• **Provided data**

(** * The shift-class reschedule engine

    A shallow embedding of the shift-class route (the POST handler that applies
    a shift and the GET handler that previews it) together with its helpers
    [getDayName], [getDayIndex] and [findNextDay].

    Conventions of the embedding.
    - A calendar date string ['YYYY-MM-DD'] is represented by its day number,
      the count of days since 1970-01-01 (a Thursday); only well-formed
      calendar dates are represented.
    - A JavaScript [Date] is represented by its time value, the number of
      milliseconds since the epoch.
    - The first part of the file is the route on a server whose local time
      zone is UTC, where local midnight, local noon and the ISO (UTC)
      calendar day of a time value are all computed from the same day
      number.  Module [Zoned] is the route on a server in any time zone, with
      or without clock changes.  The two agree at the zone UTC
      ([zoned_POST_utc], [zoned_GET_utc]), and at every zone without clock
      changes that is at most twelve hours from UTC once the clock is read in
      local time ([fixedOffset_POST], [fixedOffset_GET]).
    - A string is represented by the bytes of its UTF-8 encoding.
    - Row ids are integers inside the range that JavaScript numbers hold
      exactly; the columns a row carries are never null.
    - Console logging is not modelled. *)

From Stdlib Require Import ZArith List String Ascii Bool Lia DecimalString.
From Stdlib Require Import Sorting.Sorted Sorting.Permutation.
Import ListNotations.

Local Open Scope string_scope.
Local Open Scope Z_scope.

(** ** Dates, on a server in UTC *)

Module JsDate.

(** [1000 * 60 * 60 * 24], the length of a day in milliseconds. *)
Definition msPerDay : Z := 1000 * 60 * 60 * 24.

(** [new Date(d + 'T12:00:00').getTime()]: noon of the calendar day [d],
    local time, which is UTC here. *)
Definition parseNoon (d : Z) : Z := d * msPerDay + 12 * 60 * 60 * 1000.

(** [new Date(d).getTime()] for a date-only string: midnight of day [d] in
    UTC, whatever the zone of the server. *)
Definition parseDateOnly (d : Z) : Z := d * msPerDay.

(** [t.setHours(0, 0, 0, 0)]: the start of the day that holds instant [t]. *)
Definition setHours0 (t : Z) : Z := t - t mod msPerDay.

(** [t.getDay()]: 0 = Sunday .. 6 = Saturday; day number 0 is a Thursday. *)
Definition getDay (t : Z) : Z := (t / msPerDay + 4) mod 7.

(** [t.setDate(t.getDate() + 1)]: the same time of day, one day later. *)
Definition nextDate (t : Z) : Z := t + msPerDay.

(** [t.toISOString().split('T')[0]]: the calendar day of instant [t] in UTC,
    whatever the zone of the server. *)
Definition toISODate (t : Z) : Z := t / msPerDay.

End JsDate.

Import JsDate.

(** ** Data model *)

(** One row of a cohort schedule table.  The columns the engine never reads
    (time, subject_type, subject_topic, the material and recording links,
    created_at) are left out. *)
Record Session := mkSession {
  id : Z;
  week_number : Z;
  session_number : Z;
  date : Z;
  day : string;
  session_type : string;
  subject_name : string
}.

(** An element of the [updates] array: [{ id, date, day }]. *)
Record Update := mkUpdate {
  u_id : Z;
  u_date : Z;
  u_day : string
}.

(** What a lookup in the [days] table of [getDayIndex] can evaluate to.  The
    table is a plain object literal, so besides its seven own keys a lookup
    also finds the members every object inherits from [Object.prototype];
    those are functions or objects, never numbers. *)
Inductive JsValue :=
| JsNumber (n : Z)
| JsInherited (key : string).

(** A field of the parsed JSON request body. *)
Inductive JsonValue :=
| JUndefined
| JNull
| JBool (b : bool)
| JNumber (n : Z)
| JString (s : string)
| JObject.

(** ** Helpers of the route *)

Definition dayNames : list string :=
  ["Sunday"; "Monday"; "Tuesday"; "Wednesday"; "Thursday"; "Friday"; "Saturday"].

(** Helper to get day name from date. *)
Definition getDayName (t : Z) : string :=
  nth (Z.to_nat (getDay t)) dayNames "".

Definition dayTable : list (string * Z) :=
  [("Sunday", 0); ("Monday", 1); ("Tuesday", 2); ("Wednesday", 3);
   ("Thursday", 4); ("Friday", 5); ("Saturday", 6)].

(** The property names of [Object.prototype]. *)
Definition objectPrototypeKeys : list string :=
  ["constructor"; "__defineGetter__"; "__defineSetter__"; "hasOwnProperty";
   "__lookupGetter__"; "__lookupSetter__"; "isPrototypeOf";
   "propertyIsEnumerable"; "toString"; "valueOf"; "__proto__";
   "toLocaleString"].

Fixpoint ownProperty (key : string) (table : list (string * Z)) : option Z :=
  match table with
  | [] => None
  | (k, v) :: rest => if String.eqb k key then Some v else ownProperty key rest
  end.

(** [days[dayName]]: an own key first, then the prototype chain, else
    [undefined] (here [None]). *)
Definition lookupDays (dayName : string) : option JsValue :=
  match ownProperty dayName dayTable with
  | Some n => Some (JsNumber n)
  | None =>
      if existsb (String.eqb dayName) objectPrototypeKeys
      then Some (JsInherited dayName)
      else None
  end.

(** Helper to get day index (0 = Sunday, 1 = Monday, etc.):
    [days[dayName] ?? -1]. *)
Definition getDayIndex (dayName : string) : JsValue :=
  match lookupDays dayName with
  | Some v => v
  | None => JsNumber (-1)
  end.

(** [targetDays.includes(n)] for a number [n]. *)
Definition includes (n : Z) (targetDays : list JsValue) : bool :=
  existsb (fun v => match v with JsNumber m => m =? n | JsInherited _ => false end)
          targetDays.

(** The [for (let i = 0; i < 7; i++)] loop of [findNextDay], with [fuel]
    iterations left and [result] the date under examination. *)
Fixpoint scanDays (fuel : nat) (result : Z) (targetDays : list JsValue) : Z :=
  match fuel with
  | O => result
  | S fuel' =>
      if includes (getDay result) targetDays then result
      else scanDays fuel' (nextDate result) targetDays
  end.

(** Find the next occurrence of any of the given days from a start date. *)
Definition findNextDay (fromDate : Z) (targetDays : list JsValue) : Z :=
  scanDays 7 (nextDate fromDate) targetDays.

(** ** Day-pattern detection (steps 3 of POST and GET) *)

Definition isContest (s : Session) : bool :=
  String.eqb (session_type s) "contest".

(** [allSessions.filter(s => s.session_type !== 'contest')] *)
Definition regularSessions (allSessions : list Session) : list Session :=
  filter (fun s => negb (isContest s)) allSessions.

(** [[...new Set(l)]]: the distinct elements of [l] in first-seen order. *)
Fixpoint newSet (l : list string) : list string :=
  match l with
  | [] => []
  | x :: rest => x :: filter (fun y => negb (String.eqb y x)) (newSet rest)
  end.

(** [[...new Set(regularSessions.map(s => s.day))].filter(Boolean)]: the
    empty string is the falsy day name. *)
Definition uniqueDays (allSessions : list Session) : list string :=
  filter (fun d => negb (String.eqb d ""))
         (newSet (map day (regularSessions allSessions))).

(** [i !== -1] *)
Definition notMinusOne (i : JsValue) : bool :=
  match i with
  | JsNumber n => negb (n =? -1)
  | JsInherited _ => true
  end.

(** [uniqueDays.map(d => getDayIndex(d)).filter(i => i !== -1)] *)
Definition mappedDays (allSessions : list Session) : list JsValue :=
  filter notMinusOne (map getDayIndex (uniqueDays allSessions)).

(** Monday, Wednesday, Friday. *)
Definition defaultPattern : list JsValue := [JsNumber 1; JsNumber 3; JsNumber 5].

(** [dayPattern] after the [if (dayPattern.length === 0) dayPattern.push(1, 3, 5)]. *)
Definition dayPattern (allSessions : list Session) : list JsValue :=
  match mappedDays allSessions with
  | [] => defaultPattern
  | p => p
  end.

(** Mon-Fri, the target days of a contest. *)
Definition weekdays : list JsValue :=
  [JsNumber 1; JsNumber 2; JsNumber 3; JsNumber 4; JsNumber 5].

(** ** The cascade (step 6 of POST, the same loop in GET) *)

(** One turn of the loop: the next [currentDate] for [session]. *)
Definition nextSessionDate (currentDate : Z) (pattern : list JsValue)
    (session : Session) : Z :=
  if isContest session then findNextDay currentDate weekdays
  else findNextDay currentDate pattern.

(** The [updates] pushed for the sessions after the shifted one, walked in
    the order of [allSessions]. *)
Fixpoint reschedule (currentDate : Z) (pattern : list JsValue)
    (subsequent : list Session) : list Update :=
  match subsequent with
  | [] => []
  | session :: rest =>
      let currentDate' := nextSessionDate currentDate pattern session in
      mkUpdate (id session) (toISODate currentDate') (getDayName currentDate')
        :: reschedule currentDate' pattern rest
  end.

(** ** Week and session renumbering (step 8 of POST, the same loop in GET) *)

Record WeekState := mkWeekState {
  currentWeekNumber : Z;
  sessionInWeek : Z;
  weekStartDate : Z
}.

(** The state before the loop, for a list whose first date is [firstDate]. *)
Definition initialWeek (firstDate : Z) : WeekState :=
  mkWeekState 1 0 (parseNoon firstDate).

(** [Math.floor((sessionDate.getTime() - weekStartDate.getTime()) / msPerDay)] *)
Definition daysSinceWeekStart (st : WeekState) (sessionDate : Z) : Z :=
  (sessionDate - weekStartDate st) / msPerDay.

(** The body of the loop up to and including [sessionInWeek++], for a row
    dated [d]. *)
Definition advanceWeek (st : WeekState) (d : Z) : WeekState :=
  let sessionDate := parseNoon d in
  let st1 :=
    if daysSinceWeekStart st sessionDate >=? 7
    then mkWeekState (currentWeekNumber st + 1) 0 sessionDate
    else st in
  mkWeekState (currentWeekNumber st1) (sessionInWeek st1 + 1) (weekStartDate st1).

(** The pairs the loop assigns to rows with the given dates, from state [st]. *)
Fixpoint assignFrom (st : WeekState) (dates : list Z) : list (Z * Z) :=
  match dates with
  | [] => []
  | d :: rest =>
      let st' := advanceWeek st d in
      (currentWeekNumber st', sessionInWeek st') :: assignFrom st' rest
  end.

(** The renumberer: the (week_number, session_number) pair assigned to each
    row of a list, in the order of the list. *)
Definition renumber (dates : list Z) : list (Z * Z) :=
  match dates with
  | [] => []
  | firstDate :: _ => assignFrom (initialWeek firstDate) dates
  end.

(** The pair a row stores. *)
Definition storedPair (s : Session) : Z * Z := (week_number s, session_number s).

(** [session.week_number !== currentWeekNumber ||
     session.session_number !== sessionInWeek] *)
Definition pairChanged (s : Session) (st : WeekState) : bool :=
  negb (week_number s =? currentWeekNumber st)
  || negb (session_number s =? sessionInWeek st).

(** ** Array helpers *)

(** [l.findIndex(p)], with -1 when no element satisfies [p]. *)
Fixpoint findIndex {A : Type} (p : A -> bool) (l : list A) : Z :=
  match l with
  | [] => -1
  | x :: rest =>
      if p x then 0
      else let i := findIndex p rest in if i =? -1 then -1 else i + 1
  end.

(** [l.sort((a, b) => key(a) - key(b))]; the sort of an array is stable. *)
Fixpoint insertSorted {A : Type} (key : A -> Z) (x : A) (l : list A) : list A :=
  match l with
  | [] => [x]
  | y :: rest =>
      if key x <=? key y then x :: y :: rest
      else y :: insertSorted key x rest
  end.

Fixpoint sortBy {A : Type} (key : A -> Z) (l : list A) : list A :=
  match l with
  | [] => []
  | x :: rest => insertSorted key x (sortBy key rest)
  end.

(** Template-literal rendering of a number. *)
Definition showNat (n : nat) : string := NilEmpty.string_of_uint (Nat.to_uint n).
Definition showZ (z : Z) : string := NilZero.string_of_int (Z.to_int z).

(** ** The storage service *)

(** What a query resolves to: [{ data, error }]. *)
Record Reply := mkReply {
  data : option (list Session);
  error : option string
}.

(** Everything outside the route that a request depends on: the clock, what
    the two [select] queries resolve to for the rows the table holds, and,
    for the n-th [update] call of the request, the error message it resolves
    to if it fails. *)
Record Env := mkEnv {
  now : Z;
  selectByWeekSession : list Session -> Reply;
  selectByDate : list Session -> Reply;
  updateFails : nat -> option string
}.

• **What to work on**
Every line from the top of the material above through the line holding "- A calendar" should be reproduced word for word, and nothing beyond it.

• **Task answer**
(** * The shift-class reschedule engine

    A shallow embedding of the shift-class route (the POST handler that applies
    a shift and the GET handler that previews it) together with its helpers
    [getDayName], [getDayIndex] and [findNextDay].

    Conventions of the embedding.
    - A calendar date string ['YYYY-MM-DD'] is represented by its day number,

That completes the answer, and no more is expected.